GENEVA – The World Health Organization (WHO) launched a new Target Regimen Profiles for TB treatment, at the European Respiratory Society (ERS) Annual Congress in London, on Sunday, 4 September.

Aimed at the pharmaceutical industry, research institutions, product development partnerships and donors, the new profiles seek to guide the drug/regimen development process, enabling important drug and regimen features to respond to the needs of end-users, care providers and policymakers.

“These profiles, which go beyond the current standard of care, represent ideal product attributes and priorities to be considered early and coherently during the TB drug research and development process. The goal of candidate regimens must be to be more effective, less toxic, shorter and less-burdening on patients and health systems, ” said Dr Mario Raviglione, Director of the WHO Global TB Programme.

The profiles were developed in consultation with a wide range of stakeholders including national TB programmes, civil society, partners, regulatory authorities and drug developers. The process was led by the WHO Task Force on New TB Drug Policy Development.
The quest for shorter, affordable, safe and effective anti-TB regimens
Despite progress in drug development, current regimens present several challenges to achieving cure, such as limited efficacy and tolerability of drugs for MDR-TB treatment,  drug-drug interactions causing safety problems, complexity of treatment protocols for drug-sensitive and drug-resistant TB,  and cost concerns.  Furthermore, the conventional drug development process is slow. The time is nearly doubled in length by the need for further clinical testing of regimens after constituent drugs have received regulatory approval.

“Setting clear, attainable attributes for future TB treatment regimens – and even for those already in experimental  phases of development – is crucial for accelerating release of effective TB regimens, rapid regulatory approval and uptake by countries. Target regimen profiles offer this novel opportunity to all drug developers and researchers,” said Dr Christian Lienhardt, Team Leader Research for TB Elimination at the WHO Global TB Programme.

Prioritizing the needs of patients
The target regimen profiles outline characteristics aimed to address needs of patients, such as pill burden, duration of treatment, toxicity and invasive drug safety monitoring. In addition, the profiles address barriers in rolling out new drugs and regimens.

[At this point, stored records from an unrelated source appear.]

Lemma wp_verify_buffer fd name infos t h l n Q w :
  at_ t h (fd :: l) (n + infos) w ->
  (forall w', at_ t h (fd :: l) (n + infos) w' -> Q () w') ->
  (forall w', at_ t h l n w' -> E IESETBUF w') ->
  (forall w', at_ t h (fd :: l) (n + infos) w' -> E IESETBUF2 w') ->
  wp (verify_buffer os fd name infos) Q E w.
Proof.
  intros Hw HQ HE HE2. unfold verify_buffer. repeat wp_step.
  eapply wp_checked; [exact Hw|intros _|by eauto]. destruct (_ && _); repeat wp_step; eauto.
Qed.

Lemma wp_bind_local fd ai_family t h l n Q w :
  let k := match bind_address h with Some _ => 2%nat | None => 1%nat end in
  at_ t h (fd :: l) (n + k) w ->
  (forall w', at_ t h (fd :: l) (n + 1) w' -> Q () w') ->
  (forall e w', e <> IESETBUF2 -> at_ t h l n w' -> E e w') ->
  wp (bind_local os fd ai_family) Q E w.
Proof.
  cbn zeta. intros Hw HQ HE. unfold bind_local. repeat wp_step.
  destruct (bind_address h); repeat wp_step.
  - eapply wp_checked; [exact Hw|intros _|by eauto].
    replace (n + 2)%nat with (S (n + 1)) in Hw by lia. repeat wp_step. by apply HQ.
  - destruct (nonzero_int (bind_port h)); repeat wp_step; [|by apply HQ].
    destruct (_ || _); repeat wp_step.
    + eapply wp_checked; [exact Hw|intros _; by apply HQ|by eauto].
    + eapply wp_bail_out; [exact Hw|by eauto].
Qed.

End Blocks.

Lemma at_self w : at_ (w_test w) (w_host w) (open_fds (w_sys w)) (live_infos (w_sys w)) w.
Proof. by constructor. Qed.

Lemma wp_errno E t h l n (Q : Z -> world -> Prop) w :
  at_ t h l n w -> (forall e, Q e w) -> wp (lift (fun s => (errno s, s))) Q E w.
Proof. intros _ HQ. destruct w. apply HQ. Qed.

(** From the socket of iperf_tcp_connect on. *)
Lemma wp_free_local E t h l n Q w :
  let k := match bind_address h with Some _ => 1%nat | None => 0%nat end in
  at_ t h l (n + k) w -> (forall w', at_ t h l n w' -> Q () w') ->
  wp (match bind_address h with Some _ => free_info os | None => mret () end) Q E w.
Proof.
  cbn zeta. destruct (bind_address h); intros Hw HQ.
  - replace (n + 1)%nat with (S n) in Hw by lia. wp_step. by apply HQ.
  - replace (n + 0)%nat with n in Hw by lia. by apply wp_ret, HQ.
Qed.

(** What iperf_tcp_connect leaves, on success and on failure. *)
Definition connected t h l n (fd : Z) (w : world) : Prop :=
  0 <= fd /\ at_ t h (fd :: l) n w /\ last (history (w_sys w)) = Some (SYS_write fd (cookie t)).
Definition not_connected t h l n (e : Z) (w : world) : Prop :=
  if e =? IESETBUF2 then exists fd, at_ t h (fd :: l) (S n) w else at_ t h l n w.

Lemma not_connected_clean t h l n e w : e <> IESETBUF2 -> at_ t h l n w -> not_connected t h l n e w.
Proof. intros He ?. unfold not_connected. by destruct (Z.eqb_spec e IESETBUF2). Qed.

(** The end of iperf_tcp_connect, once the socket is bound. *)
Lemma wp_tcp_connect_end fd t h l n w :
  0 <= fd -> at_ t h (fd :: l) (n + 1) w ->
  wp (set_tcp_options os fd 1;;
      verify_buffer os fd SO_SNDBUF 1;;
      verify_buffer os fd SO_RCVBUF 1;;
      c ← do os (SYS_connect fd (server_port t));
      e ← lift (fun s => (errno s, s));
      if (c <? 0) && negb (e =? EINPROGRESS) then bail_out os fd 1 IESTREAMCONNECT
      else
        free_info os;;
        n ← do os (SYS_write fd (cookie t));
        checked os n fd 0 IESENDCOOKIE;;
        mret fd) (connected t h l n) (not_connected t h l n) w.
Proof.
  intros Hfd Hw. pose proof (not_connected_clean t h l n) as HE.
  assert (HE2 : forall w', at_ t h (fd :: l) (n + 1) w' -> not_connected t h l n IESETBUF2 w').
  { intros w' ?. exists fd. by replace (S n) with (n + 1)%nat by lia. }
  wp_step. eapply wp_set_tcp_options; [exact Hw|clear w Hw; intros w Hw|done].
  do 2 (wp_step; eapply wp_verify_buffer; [exact Hw|clear w Hw; intros w Hw|intros; by apply HE|done]).
  do 3 wp_step. eapply wp_errno; [exact Hw|]. intros e.
  destruct (_ && _); [eapply wp_bail_out; [exact Hw|intros; by apply HE]|].
  replace (n + 1)%nat with (S n) in Hw by lia. repeat wp_step.
  rewrite <- (Nat.add_0_r n) in Hw. eapply wp_checked; [exact Hw|intros _|intros; by apply HE].
  rewrite Nat.add_0_r in Hw. by apply wp_ret.
Qed.

Lemma wp_tcp_connect t h l n w :
  at_ t h l n w -> wp (iperf_tcp_connect os) (connected t h l n) (not_connected t h l n) w.
Proof.
  intros Hw. pose proof (not_connected_clean t h l n) as HE.
  pose (k := match bind_address h with Some _ => 1%nat | None => 0%nat end).
  unfold iperf_tcp_connect. do 4 wp_step.
  apply wp_bind. apply wp_mono with (Q := fun _ w' => at_ t h l (n + k) w') (E' := not_connected t h l n);
    [|clear w Hw; intros _ w Hw|done].
  { unfold k. destruct (bind_address h); repeat wp_step; [|by rewrite Nat.add_0_r].
    destruct (Z.eqb_spec r 0) as [->|]; cbn [negb]; repeat wp_step; [by rewrite Nat.add_1_r|by apply HE]. }
  repeat wp_step. destruct (Z.eqb_spec r 0) as [->|]; cbn [negb]; repeat wp_step.
  2: { eapply wp_free_local; [exact Hw|]. intros w' Hw'. by apply wp_fail, HE. }
  destruct (Z.leb_spec 0 r) as [Hr|Hr], (Z.ltb_spec r 0); try lia; repeat wp_step.
  2: { eapply wp_free_local with (n := S n); [exact Hw|]. clear w Hw. intros w Hw. repeat wp_step. by apply HE. }
  eapply wp_bind_local with (n := n); [|intros w' Hw'; by eapply wp_tcp_connect_end|done].
  replace (S (n + k)) with (n + S k)%nat in Hw by lia. unfold k in Hw. by destruct (bind_address h).
Qed.

(** C37: iperf_tcp_connect keeps its books.  Whatever the system calls answer, a
    successful connection leaves exactly the returned socket open, all address
    lists freed and the cookie of the test as the last thing sent; a failure
    leaves nothing behind, except for IESETBUF2 (the kernel gave a smaller
    buffer than asked for), which leaks the socket and the address of the
    server. *)
Theorem iperf_tcp_connect_ledger w :
  let at' := at_ (w_test w) (w_host w) in
  let l := open_fds (w_sys w) in let n := live_infos (w_sys w) in
  match iperf_tcp_connect os w with
  | (inl fd, w') => 0 <= fd /\ at' (fd :: l) n w' /\
                    last (history (w_sys w')) = Some (SYS_write fd (cookie (w_test w)))
  | (inr e, w') => if e =? IESETBUF2 then exists fd, at' (fd :: l) (S n) w' else at' l n w'
  end.
Proof. exact (wp_tcp_connect _ _ _ _ w (at_self w)). Qed.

Representatives of the stakeholders involved in the process expressed their support for the immediate use of these profiles.   Mr Wim Vandevelde, Civil Society Representative from the European AIDS Treatment Group (EATG) and Global Tuberculosis Community Advisory Board (TB CAB), emphasised, “Our ultimate goal in the TB community is to decrease suffering and save lives. This can only be possible if we ensure that the design of TB regimens is patient-centric, thus tackling the root of the problem we face in getting patients to cure.”

Dr Giovanni Battista Migliori, ERS Secretary-General and Director, WHO Collaborating Centre for TB and Lung Diseases in Italy, added, “While the landscape of TB drug development has evolved dramatically in recent decades, one major obstacle continues to be the length of time to find optimal drug combinations and also the time to obtain regulatory approvals for new products. These target regimen profiles support regimen development rather than individual drug development. These profiles have the potential to cause a paradigm shift by urging drug developers to direct their efforts towards identifying optimal drug combinations from the very beginning of the TB drug R&D process.”

The way forward
Following the launch of the profiles, WHO and its Task Force on New TB Drug Policy Development will monitor their use, collecting feedback and working with developers, end users and patients to make them more useful, and revising them to reflect new developments in TB treatment and diagnosis.

“The benefit of widely accepted target regimen profiles is clear. Such profiles serve to clarify what attributes of novel regimens will add value in the fight to end TB” said Dr Mel Spigelman, CEO of the TB Alliance, one of the stakeholders engaged in the development of improved, simpler, safer, and affordable TB treatments.